In the data below, find each line carrying the string "moves" and copy it out.

● ● ● ● ●

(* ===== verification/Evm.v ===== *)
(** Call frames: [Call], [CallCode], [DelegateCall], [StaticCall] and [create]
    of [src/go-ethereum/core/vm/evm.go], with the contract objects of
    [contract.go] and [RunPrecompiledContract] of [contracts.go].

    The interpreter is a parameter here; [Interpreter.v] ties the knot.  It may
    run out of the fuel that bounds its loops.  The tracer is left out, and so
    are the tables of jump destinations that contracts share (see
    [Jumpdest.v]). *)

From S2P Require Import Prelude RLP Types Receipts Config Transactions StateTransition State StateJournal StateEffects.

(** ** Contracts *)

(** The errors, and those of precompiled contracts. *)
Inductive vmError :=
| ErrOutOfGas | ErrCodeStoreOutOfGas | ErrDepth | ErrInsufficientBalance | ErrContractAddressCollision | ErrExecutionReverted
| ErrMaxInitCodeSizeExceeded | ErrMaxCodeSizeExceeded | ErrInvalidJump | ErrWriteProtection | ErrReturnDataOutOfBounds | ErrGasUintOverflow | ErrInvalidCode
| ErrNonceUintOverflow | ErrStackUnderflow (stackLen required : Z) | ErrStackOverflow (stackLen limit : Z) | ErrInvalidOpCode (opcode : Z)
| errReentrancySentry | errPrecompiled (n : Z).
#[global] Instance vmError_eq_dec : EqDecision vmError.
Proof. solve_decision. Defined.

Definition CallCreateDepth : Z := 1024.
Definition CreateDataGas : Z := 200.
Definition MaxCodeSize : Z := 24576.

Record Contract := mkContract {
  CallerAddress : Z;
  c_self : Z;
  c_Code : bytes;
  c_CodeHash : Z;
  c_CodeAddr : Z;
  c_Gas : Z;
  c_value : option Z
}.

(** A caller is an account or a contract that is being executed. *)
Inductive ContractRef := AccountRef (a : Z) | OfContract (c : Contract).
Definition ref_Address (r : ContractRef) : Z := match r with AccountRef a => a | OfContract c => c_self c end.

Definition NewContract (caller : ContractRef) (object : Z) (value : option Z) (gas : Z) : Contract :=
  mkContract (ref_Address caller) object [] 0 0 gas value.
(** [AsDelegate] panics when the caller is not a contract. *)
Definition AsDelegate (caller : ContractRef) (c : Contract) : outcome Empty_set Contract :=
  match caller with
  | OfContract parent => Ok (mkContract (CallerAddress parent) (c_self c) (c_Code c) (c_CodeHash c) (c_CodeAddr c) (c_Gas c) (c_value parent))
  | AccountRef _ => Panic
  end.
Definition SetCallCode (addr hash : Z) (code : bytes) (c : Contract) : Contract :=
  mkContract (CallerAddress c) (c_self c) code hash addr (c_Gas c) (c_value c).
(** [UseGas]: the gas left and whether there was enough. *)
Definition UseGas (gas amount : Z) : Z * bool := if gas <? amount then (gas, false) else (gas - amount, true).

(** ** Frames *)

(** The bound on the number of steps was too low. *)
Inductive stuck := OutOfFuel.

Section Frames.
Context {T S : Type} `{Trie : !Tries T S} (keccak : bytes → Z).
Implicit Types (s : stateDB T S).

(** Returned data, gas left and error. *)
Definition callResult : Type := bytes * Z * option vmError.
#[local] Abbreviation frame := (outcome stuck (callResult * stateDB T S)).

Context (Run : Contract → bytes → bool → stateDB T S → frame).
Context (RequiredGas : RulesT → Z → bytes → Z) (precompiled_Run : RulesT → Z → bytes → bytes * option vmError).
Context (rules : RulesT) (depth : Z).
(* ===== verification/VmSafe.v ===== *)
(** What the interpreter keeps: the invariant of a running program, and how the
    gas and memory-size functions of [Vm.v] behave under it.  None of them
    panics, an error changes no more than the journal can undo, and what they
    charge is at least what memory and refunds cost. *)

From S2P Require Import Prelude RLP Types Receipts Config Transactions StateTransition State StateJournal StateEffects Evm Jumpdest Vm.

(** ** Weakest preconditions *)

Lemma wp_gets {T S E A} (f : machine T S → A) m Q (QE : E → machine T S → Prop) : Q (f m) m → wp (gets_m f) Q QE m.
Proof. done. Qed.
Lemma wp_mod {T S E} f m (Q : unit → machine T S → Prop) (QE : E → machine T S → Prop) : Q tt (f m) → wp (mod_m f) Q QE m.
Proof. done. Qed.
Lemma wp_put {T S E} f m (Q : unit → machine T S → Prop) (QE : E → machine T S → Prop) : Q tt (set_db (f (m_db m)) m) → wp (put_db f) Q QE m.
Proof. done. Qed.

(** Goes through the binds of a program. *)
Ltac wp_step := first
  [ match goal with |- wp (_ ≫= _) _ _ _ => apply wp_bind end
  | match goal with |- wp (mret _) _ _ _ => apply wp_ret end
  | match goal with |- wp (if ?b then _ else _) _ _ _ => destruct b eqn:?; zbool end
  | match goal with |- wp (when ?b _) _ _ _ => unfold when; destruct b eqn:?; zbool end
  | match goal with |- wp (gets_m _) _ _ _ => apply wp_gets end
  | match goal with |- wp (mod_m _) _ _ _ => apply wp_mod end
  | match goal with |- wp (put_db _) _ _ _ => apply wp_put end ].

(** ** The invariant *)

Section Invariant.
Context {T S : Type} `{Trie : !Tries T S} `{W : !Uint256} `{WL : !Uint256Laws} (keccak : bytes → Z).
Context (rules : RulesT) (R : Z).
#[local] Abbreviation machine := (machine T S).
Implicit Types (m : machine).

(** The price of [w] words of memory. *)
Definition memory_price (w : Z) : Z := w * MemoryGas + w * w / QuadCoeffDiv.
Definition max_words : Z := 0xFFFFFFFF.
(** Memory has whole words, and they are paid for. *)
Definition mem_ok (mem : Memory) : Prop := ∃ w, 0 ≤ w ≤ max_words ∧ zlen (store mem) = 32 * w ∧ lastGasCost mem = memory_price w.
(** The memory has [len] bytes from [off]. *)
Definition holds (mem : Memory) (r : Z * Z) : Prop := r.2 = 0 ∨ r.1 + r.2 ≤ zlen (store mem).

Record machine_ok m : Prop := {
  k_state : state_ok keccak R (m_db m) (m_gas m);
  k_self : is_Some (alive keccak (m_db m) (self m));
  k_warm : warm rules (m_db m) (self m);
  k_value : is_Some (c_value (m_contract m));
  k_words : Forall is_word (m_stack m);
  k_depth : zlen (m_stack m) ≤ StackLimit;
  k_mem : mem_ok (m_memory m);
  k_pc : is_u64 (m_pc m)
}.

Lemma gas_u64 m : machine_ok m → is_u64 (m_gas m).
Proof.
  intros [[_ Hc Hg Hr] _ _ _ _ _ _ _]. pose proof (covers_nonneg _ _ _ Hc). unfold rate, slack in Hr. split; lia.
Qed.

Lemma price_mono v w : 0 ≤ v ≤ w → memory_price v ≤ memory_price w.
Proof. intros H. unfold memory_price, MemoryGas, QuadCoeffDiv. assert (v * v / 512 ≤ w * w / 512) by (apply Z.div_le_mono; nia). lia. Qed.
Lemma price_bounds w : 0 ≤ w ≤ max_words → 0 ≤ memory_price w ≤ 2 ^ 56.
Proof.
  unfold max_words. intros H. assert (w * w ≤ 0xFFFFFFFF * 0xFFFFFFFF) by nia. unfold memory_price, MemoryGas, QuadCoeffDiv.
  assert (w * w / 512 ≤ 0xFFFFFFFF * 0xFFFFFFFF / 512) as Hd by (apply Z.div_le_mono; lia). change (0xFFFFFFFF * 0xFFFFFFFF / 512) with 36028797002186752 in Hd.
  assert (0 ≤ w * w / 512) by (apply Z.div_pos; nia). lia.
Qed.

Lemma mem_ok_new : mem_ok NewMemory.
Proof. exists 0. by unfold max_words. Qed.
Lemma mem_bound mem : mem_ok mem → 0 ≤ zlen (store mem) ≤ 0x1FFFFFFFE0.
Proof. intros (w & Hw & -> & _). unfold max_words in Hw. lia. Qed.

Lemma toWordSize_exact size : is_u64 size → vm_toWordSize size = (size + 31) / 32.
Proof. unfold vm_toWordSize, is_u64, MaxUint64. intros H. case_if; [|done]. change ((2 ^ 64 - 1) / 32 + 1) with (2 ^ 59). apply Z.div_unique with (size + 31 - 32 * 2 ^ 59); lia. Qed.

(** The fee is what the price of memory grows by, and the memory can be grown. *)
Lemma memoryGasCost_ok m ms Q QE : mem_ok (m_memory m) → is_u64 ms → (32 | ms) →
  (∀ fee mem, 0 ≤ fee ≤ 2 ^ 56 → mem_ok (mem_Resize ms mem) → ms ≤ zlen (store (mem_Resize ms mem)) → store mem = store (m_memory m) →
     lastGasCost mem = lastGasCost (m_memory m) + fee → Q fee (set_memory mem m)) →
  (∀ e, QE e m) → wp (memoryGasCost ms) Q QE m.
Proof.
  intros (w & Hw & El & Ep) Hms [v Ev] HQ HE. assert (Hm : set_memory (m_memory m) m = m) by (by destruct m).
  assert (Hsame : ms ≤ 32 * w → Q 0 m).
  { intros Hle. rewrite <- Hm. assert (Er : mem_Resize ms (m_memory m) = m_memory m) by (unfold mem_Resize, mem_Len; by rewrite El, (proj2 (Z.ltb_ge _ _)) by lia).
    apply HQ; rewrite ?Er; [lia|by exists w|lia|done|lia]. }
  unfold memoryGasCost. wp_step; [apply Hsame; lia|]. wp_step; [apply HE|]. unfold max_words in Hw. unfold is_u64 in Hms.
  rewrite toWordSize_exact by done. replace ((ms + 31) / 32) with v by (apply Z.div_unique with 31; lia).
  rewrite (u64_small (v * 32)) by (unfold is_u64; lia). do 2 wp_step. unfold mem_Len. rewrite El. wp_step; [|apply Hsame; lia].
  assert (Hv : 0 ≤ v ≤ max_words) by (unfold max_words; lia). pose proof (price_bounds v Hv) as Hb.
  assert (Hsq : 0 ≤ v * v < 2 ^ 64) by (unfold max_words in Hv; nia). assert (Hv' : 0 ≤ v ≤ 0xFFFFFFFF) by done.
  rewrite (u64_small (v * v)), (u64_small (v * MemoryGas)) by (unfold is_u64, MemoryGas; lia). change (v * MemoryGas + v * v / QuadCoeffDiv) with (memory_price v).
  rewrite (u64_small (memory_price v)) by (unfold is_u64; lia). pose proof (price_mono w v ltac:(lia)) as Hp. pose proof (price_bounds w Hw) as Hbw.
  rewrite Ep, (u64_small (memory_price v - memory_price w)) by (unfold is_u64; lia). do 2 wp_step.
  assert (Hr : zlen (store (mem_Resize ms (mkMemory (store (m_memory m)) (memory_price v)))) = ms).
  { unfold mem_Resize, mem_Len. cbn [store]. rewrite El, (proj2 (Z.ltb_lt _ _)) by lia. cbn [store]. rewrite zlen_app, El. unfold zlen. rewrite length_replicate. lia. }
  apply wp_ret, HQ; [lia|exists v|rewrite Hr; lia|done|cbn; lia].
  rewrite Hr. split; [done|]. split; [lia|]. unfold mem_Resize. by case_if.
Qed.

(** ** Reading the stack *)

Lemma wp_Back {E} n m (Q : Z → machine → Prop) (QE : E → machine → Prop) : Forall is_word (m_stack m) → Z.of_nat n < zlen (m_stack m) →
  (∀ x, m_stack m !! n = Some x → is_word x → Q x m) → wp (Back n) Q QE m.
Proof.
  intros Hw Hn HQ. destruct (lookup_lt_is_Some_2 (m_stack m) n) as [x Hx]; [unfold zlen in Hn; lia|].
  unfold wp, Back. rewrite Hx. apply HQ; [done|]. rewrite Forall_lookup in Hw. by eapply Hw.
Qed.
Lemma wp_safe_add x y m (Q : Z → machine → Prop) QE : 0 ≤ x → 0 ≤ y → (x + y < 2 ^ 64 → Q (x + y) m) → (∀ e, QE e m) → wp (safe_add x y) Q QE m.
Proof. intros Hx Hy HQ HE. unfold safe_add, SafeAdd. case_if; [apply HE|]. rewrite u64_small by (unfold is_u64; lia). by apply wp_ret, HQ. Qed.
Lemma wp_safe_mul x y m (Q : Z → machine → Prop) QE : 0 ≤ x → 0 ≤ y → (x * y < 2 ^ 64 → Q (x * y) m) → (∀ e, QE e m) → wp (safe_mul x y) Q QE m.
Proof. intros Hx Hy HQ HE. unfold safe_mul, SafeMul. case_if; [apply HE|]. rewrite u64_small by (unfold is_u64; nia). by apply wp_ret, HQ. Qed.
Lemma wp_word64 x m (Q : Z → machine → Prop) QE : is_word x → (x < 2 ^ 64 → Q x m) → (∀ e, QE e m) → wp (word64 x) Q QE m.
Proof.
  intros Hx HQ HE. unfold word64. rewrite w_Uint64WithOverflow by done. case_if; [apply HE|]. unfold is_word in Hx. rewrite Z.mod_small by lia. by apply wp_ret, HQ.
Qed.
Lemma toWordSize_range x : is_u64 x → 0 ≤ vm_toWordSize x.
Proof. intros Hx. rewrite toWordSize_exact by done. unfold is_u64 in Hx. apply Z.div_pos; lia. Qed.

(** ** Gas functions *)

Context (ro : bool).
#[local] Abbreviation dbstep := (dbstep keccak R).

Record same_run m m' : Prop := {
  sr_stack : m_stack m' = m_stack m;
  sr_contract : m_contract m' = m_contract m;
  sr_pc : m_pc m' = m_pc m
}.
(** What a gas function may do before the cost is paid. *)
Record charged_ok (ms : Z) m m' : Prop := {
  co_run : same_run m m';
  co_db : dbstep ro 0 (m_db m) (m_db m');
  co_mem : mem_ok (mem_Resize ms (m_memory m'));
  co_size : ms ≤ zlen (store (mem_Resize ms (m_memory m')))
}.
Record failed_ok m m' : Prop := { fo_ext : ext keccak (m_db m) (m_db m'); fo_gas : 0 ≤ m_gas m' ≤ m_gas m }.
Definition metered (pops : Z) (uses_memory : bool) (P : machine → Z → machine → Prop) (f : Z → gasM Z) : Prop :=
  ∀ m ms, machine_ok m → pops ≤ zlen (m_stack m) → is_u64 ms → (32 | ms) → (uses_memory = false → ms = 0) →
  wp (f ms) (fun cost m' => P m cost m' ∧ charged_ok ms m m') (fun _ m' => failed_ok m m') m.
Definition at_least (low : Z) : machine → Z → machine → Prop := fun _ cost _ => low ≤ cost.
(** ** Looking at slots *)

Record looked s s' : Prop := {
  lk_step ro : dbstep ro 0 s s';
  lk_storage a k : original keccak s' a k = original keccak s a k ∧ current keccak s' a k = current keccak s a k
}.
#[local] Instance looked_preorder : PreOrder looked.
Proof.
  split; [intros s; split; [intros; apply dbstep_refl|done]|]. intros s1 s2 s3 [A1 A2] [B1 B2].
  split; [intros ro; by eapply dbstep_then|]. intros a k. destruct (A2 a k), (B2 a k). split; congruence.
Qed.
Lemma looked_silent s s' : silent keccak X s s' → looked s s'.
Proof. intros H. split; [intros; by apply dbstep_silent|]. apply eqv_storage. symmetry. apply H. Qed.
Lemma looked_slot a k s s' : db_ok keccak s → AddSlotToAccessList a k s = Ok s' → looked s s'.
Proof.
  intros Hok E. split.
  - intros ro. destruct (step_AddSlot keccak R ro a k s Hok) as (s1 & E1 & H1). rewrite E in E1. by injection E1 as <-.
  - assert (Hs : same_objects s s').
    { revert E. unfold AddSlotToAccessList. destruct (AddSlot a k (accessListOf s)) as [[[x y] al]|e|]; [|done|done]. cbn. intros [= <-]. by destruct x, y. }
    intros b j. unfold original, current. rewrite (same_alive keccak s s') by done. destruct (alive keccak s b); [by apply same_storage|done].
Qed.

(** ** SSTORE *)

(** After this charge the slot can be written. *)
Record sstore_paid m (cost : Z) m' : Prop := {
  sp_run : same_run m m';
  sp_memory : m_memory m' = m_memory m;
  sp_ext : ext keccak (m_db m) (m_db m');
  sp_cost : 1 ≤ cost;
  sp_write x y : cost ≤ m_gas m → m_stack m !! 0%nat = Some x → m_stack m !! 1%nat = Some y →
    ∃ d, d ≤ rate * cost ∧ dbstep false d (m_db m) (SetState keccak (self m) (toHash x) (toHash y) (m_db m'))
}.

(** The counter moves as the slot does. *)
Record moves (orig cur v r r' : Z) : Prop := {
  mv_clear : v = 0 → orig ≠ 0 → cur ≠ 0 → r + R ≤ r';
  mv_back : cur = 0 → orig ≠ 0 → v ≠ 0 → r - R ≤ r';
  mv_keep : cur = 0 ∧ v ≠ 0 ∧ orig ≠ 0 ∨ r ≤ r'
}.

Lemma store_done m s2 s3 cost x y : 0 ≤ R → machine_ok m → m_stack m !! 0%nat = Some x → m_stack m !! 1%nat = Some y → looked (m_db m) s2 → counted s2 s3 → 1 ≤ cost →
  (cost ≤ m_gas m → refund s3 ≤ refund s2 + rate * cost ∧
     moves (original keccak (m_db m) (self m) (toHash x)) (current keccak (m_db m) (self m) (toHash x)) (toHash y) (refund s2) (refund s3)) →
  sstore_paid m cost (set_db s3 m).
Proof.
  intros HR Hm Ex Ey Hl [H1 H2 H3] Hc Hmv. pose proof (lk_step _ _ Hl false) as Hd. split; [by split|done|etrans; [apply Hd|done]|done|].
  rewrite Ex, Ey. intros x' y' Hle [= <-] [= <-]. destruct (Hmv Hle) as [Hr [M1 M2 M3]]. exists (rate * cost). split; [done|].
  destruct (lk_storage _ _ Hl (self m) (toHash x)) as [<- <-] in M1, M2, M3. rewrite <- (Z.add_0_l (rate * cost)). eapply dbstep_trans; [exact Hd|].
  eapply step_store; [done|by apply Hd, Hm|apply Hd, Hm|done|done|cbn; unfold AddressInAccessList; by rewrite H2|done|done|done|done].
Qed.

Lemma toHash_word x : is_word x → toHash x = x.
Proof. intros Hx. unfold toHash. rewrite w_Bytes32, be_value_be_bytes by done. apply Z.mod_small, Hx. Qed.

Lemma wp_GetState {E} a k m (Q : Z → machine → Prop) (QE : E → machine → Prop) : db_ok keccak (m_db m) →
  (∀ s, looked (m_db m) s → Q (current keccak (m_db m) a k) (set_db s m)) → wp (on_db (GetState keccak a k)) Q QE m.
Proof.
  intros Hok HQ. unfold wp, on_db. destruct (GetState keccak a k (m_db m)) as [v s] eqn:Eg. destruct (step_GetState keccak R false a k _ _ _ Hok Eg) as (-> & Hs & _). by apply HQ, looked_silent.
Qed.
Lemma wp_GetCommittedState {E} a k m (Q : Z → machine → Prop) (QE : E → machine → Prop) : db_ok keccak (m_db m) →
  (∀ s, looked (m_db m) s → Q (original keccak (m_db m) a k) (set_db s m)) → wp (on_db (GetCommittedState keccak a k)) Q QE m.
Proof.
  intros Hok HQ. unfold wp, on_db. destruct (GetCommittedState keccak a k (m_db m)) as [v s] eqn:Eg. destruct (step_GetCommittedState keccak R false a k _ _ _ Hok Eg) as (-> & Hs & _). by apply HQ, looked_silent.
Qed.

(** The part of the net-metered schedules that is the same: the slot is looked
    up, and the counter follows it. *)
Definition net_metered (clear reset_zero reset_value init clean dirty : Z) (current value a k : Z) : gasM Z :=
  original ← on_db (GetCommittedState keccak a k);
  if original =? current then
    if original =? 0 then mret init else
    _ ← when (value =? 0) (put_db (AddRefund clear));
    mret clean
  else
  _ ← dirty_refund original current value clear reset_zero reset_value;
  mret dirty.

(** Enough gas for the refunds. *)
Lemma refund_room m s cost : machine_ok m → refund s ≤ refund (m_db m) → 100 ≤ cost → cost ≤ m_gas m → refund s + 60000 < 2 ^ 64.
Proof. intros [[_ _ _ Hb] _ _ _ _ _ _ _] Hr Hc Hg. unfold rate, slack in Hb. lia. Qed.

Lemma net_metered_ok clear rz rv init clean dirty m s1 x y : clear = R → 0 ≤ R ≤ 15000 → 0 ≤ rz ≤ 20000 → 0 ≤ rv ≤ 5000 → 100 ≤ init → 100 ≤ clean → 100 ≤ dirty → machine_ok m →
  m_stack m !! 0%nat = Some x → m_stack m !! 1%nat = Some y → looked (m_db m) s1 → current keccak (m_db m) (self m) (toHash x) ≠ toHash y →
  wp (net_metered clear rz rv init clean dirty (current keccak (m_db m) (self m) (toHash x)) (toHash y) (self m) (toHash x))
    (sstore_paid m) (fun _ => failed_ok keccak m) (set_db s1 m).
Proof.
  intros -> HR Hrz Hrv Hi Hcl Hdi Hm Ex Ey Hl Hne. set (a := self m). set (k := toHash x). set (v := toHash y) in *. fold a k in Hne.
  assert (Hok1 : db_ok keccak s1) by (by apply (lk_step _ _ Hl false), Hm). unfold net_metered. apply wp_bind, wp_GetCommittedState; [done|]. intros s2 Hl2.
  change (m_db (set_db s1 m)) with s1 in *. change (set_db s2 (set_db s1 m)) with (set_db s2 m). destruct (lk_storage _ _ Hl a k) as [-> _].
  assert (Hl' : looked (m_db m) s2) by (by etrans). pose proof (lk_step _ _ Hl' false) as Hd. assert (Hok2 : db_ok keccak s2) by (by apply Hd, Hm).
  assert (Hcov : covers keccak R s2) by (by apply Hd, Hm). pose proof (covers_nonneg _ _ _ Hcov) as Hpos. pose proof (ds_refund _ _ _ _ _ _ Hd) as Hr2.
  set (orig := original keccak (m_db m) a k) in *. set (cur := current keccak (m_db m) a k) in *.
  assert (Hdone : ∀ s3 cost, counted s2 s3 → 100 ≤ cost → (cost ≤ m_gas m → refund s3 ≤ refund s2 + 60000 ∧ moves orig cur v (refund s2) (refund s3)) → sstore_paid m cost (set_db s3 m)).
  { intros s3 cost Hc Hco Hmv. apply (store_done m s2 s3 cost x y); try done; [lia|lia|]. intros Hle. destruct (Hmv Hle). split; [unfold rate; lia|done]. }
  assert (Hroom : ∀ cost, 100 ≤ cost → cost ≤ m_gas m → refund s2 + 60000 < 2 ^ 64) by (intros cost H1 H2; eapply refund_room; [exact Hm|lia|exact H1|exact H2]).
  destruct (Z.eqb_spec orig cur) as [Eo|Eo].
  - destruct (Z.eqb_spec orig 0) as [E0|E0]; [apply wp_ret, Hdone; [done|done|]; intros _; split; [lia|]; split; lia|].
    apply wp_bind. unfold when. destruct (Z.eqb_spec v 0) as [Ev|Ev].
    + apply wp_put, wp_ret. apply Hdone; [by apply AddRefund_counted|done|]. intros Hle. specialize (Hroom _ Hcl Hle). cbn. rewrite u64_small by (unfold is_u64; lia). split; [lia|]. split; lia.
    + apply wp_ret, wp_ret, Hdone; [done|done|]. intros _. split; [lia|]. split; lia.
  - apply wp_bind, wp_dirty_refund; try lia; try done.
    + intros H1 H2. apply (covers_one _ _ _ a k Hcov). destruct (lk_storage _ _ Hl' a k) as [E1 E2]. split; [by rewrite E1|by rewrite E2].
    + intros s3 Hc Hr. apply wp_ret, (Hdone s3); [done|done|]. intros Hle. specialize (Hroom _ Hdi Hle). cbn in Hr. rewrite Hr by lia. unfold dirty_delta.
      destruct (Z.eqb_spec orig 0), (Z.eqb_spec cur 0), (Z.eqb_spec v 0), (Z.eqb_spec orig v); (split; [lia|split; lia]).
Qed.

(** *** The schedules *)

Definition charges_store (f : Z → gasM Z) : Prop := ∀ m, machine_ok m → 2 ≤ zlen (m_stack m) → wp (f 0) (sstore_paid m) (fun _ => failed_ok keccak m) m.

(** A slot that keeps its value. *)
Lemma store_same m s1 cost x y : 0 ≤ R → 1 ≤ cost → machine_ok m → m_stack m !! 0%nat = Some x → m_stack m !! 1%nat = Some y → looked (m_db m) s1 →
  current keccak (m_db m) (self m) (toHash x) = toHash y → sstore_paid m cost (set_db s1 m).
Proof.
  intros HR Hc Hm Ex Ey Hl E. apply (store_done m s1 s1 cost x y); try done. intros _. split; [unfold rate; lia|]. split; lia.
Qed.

● ● ● ● ●

**ANSWER SPACE:**
(** The counter moves as the slot does. *)
Record moves (orig cur v r r' : Z) : Prop := {
     moves (original keccak (m_db m) (self m) (toHash x)) (current keccak (m_db m) (self m) (toHash x)) (toHash y) (refund s2) (refund s3)) →
  assert (Hdone : ∀ s3 cost, counted s2 s3 → 100 ≤ cost → (cost ≤ m_gas m → refund s3 ≤ refund s2 + 60000 ∧ moves orig cur v (refund s2) (refund s3)) → sstore_paid m cost (set_db s3 m)).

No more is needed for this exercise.